The object's actions seem to be distinctly nonliving, but if it really is the monstrous size suggested, a lake creature remains a possibility. Many analyses had been conducted to determine the object's size (Mansi said fifteen to twenty feet; LeBlond suggested sixteen to fifty-six). If valid, these estimates would suggest a lake monster, but the measurements were indirect and fraught with error. The lack of reference objects and known distances makes the task formidable. However, the analysis can be approached from a different angle: Although we don't know the absolute size of—or distance to—the object, we do know what Sandra Mansi reported as the size and distance. With those variables fixed, it is a fairly straightforward process to determine whether the object is the size she (and others) claim.

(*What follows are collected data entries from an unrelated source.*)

(** The kinds of metadata [aetherfs_cow_metadata_update] is told of. *)
Inductive aetherfs_meta_type :=
| AETHERFS_META_INODE | AETHERFS_META_EXTENT_TREE | AETHERFS_META_DIR_BLOCK
| AETHERFS_META_ALLOC_MAP | AETHERFS_META_SUPERBLOCK.

(** ** Structures *)

Definition format_cow_header : cstruct := CStruct true [
  ("ch_root", __le64); ("ch_old_root", __le64); ("ch_generation", __le32);
  ("ch_checksum", __le32); ("ch_snapshot_id", __le64)].

Definition format_snapshot_ref : cstruct := CStruct true [
  ("sr_id", __le64); ("sr_gen_time", __le64); ("sr_root_inode", __le64);
  ("sr_extent_tree", __le64); ("sr_meta_tree", __le64); ("sr_refcount", __le32);
  ("sr_flags", __le32); ("sr_reserved", CArray 4 4 4)].

Definition format_scrub_record : cstruct := CStruct true [
  ("sc_lblk", __le64); ("sc_pblk", __le64); ("sc_length", __le32); ("sc_gen", __le32);
  ("sc_next", __le64)].

Definition format_health_entry : cstruct := CStruct true [
  ("he_blocknr", __le64); ("he_gen", __le32); ("he_error", __le32); ("he_timestamp", __le64);
  ("he_reserved", CArray 4 4 4)].

Definition format_btree_key : cstruct := CStruct true [
  ("k_ino", __le64); ("k_offset", __le64); ("k_value", __le64); ("k_len", __le32);
  ("k_flags", __le32); ("k_checksum", __le32)].

Definition format_btree_node : cstruct := CStruct true [
  ("bn_next", __le64); ("bn_level", __le32); ("bn_count", __le32); ("bn_checksum", __le32);
  ("bn_reserved", __le32); ("bn_data", CArray 0 1 1)].

(** [struct aetherfs_inode_info] outside the kernel: the inode with the small inline area. *)
Definition user_aetherfs_inode_info : cstruct := CStruct false [
  ("i_mode", __le16); ("i_links_count", __le16); ("i_uid", __le32); ("i_gid", __le32);
  ("i_size", __le64); ("i_blocks", __le64); ("i_atime", __le64); ("i_ctime", __le64);
  ("i_mtime", __le64); ("i_extent_root", __le64); ("i_nlink", __le32); ("i_flags", __le32);
  ("i_xattr", __le64); ("i_reflink", __le64); ("i_parent", __le64); ("i_snapshot_id", __le64);
  ("i_checksum", __le32); ("i_inline_len", __le32); ("i_data_gen", __le64);
  ("i_data", CArray 24 1 1); ("i_inline", CArray 372 1 1)].

(** The assertions at the end of the format header. *)
Definition static_asserts : bool :=
  (sizeof aetherfs_inode =? AETHERFS_INODE_SIZE) &&
  (sizeof aetherfs_super <? AETHERFS_DEF_BLOCK_SIZE) &&
  (sizeof aetherfs_bitmap_block =? AETHERFS_DEF_BLOCK_SIZE) &&
  (sizeof aetherfs_extent_node =? AETHERFS_DEF_BLOCK_SIZE) &&
  (sizeof aetherfs_checksum_block =? AETHERFS_DEF_BLOCK_SIZE) &&
  (sizeof aetherfs_pool_label <=? AETHERFS_DEF_BLOCK_SIZE) &&
  (sizeof aetherfs_checkpoint_root =? AETHERFS_DEF_BLOCK_SIZE).

(** ** Checksums *)

(** [c ^= (c >> k);] *)
Definition xorshift (k c : Z) : Z := Z.lxor c (Z.shiftr c k).

(** One byte of [aetherfs_crc32c] of [aetherfs.h], outside the kernel. *)
Definition user_crc_byte (c b : Z) : Z :=
  let c := Z.lxor c b in
  let c := xorshift 16 c in
  let c := xorshift 8 c in
  let c := xorshift 4 c in
  let c := xorshift 2 c in
  let c := xorshift 1 c in
  Z.lxor c (if Z.odd c then 0xEDB88320 else 0).

Definition user_aetherfs_crc32c (crc : Z) (buf : bytes) : Z :=
  Z.lxor (foldl user_crc_byte crc buf) 0xFFFFFFFF.

(** [aetherfs_crc32c] of [on_disk.h], byte by byte and bit by bit. *)
Fixpoint on_disk_bits (n : nat) (c : Z) : Z :=
  match n with
  | O => c
  | S n => on_disk_bits n (Z.lxor (Z.shiftr c 1) (if Z.odd c then 0xEDB88320 else 0))
  end.

Fixpoint on_disk_loop (p : bytes) (c : Z) : Z :=
  match p with
  | [] => c
  | b :: p => on_disk_loop p (on_disk_bits 8 (Z.lxor c b))
  end.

To help judge the validity of the Mansi photo, we carried out some experiments during our expedition to Lake Champlain. Following an unfruitful attempt to locate the original site, we chose a spot on the lake in the same general area. Joe Nickell stood approximately 8 feet above the waterline; this height is similar to that reported by Sandra Mansi (kneeling down atop a 6-foot ledge). I entered the lake holding a 3-foot black-and-white scale marker, measured off in 1-foot lengths. Photographs (using the same type of camera Mansi used in 1977—a Kodak Instamatic, fixed-focus 110) were taken at 50-foot intervals, ending up 150 feet from shore (
figure 2.10
). The distances were measured directly, calibrated using a synthetic string to avoid any stretching in the water. Joe also took duplicate photos with his own 35 mm camera (those reproduced here). For comparison, we verified that both cameras were of the same focal length.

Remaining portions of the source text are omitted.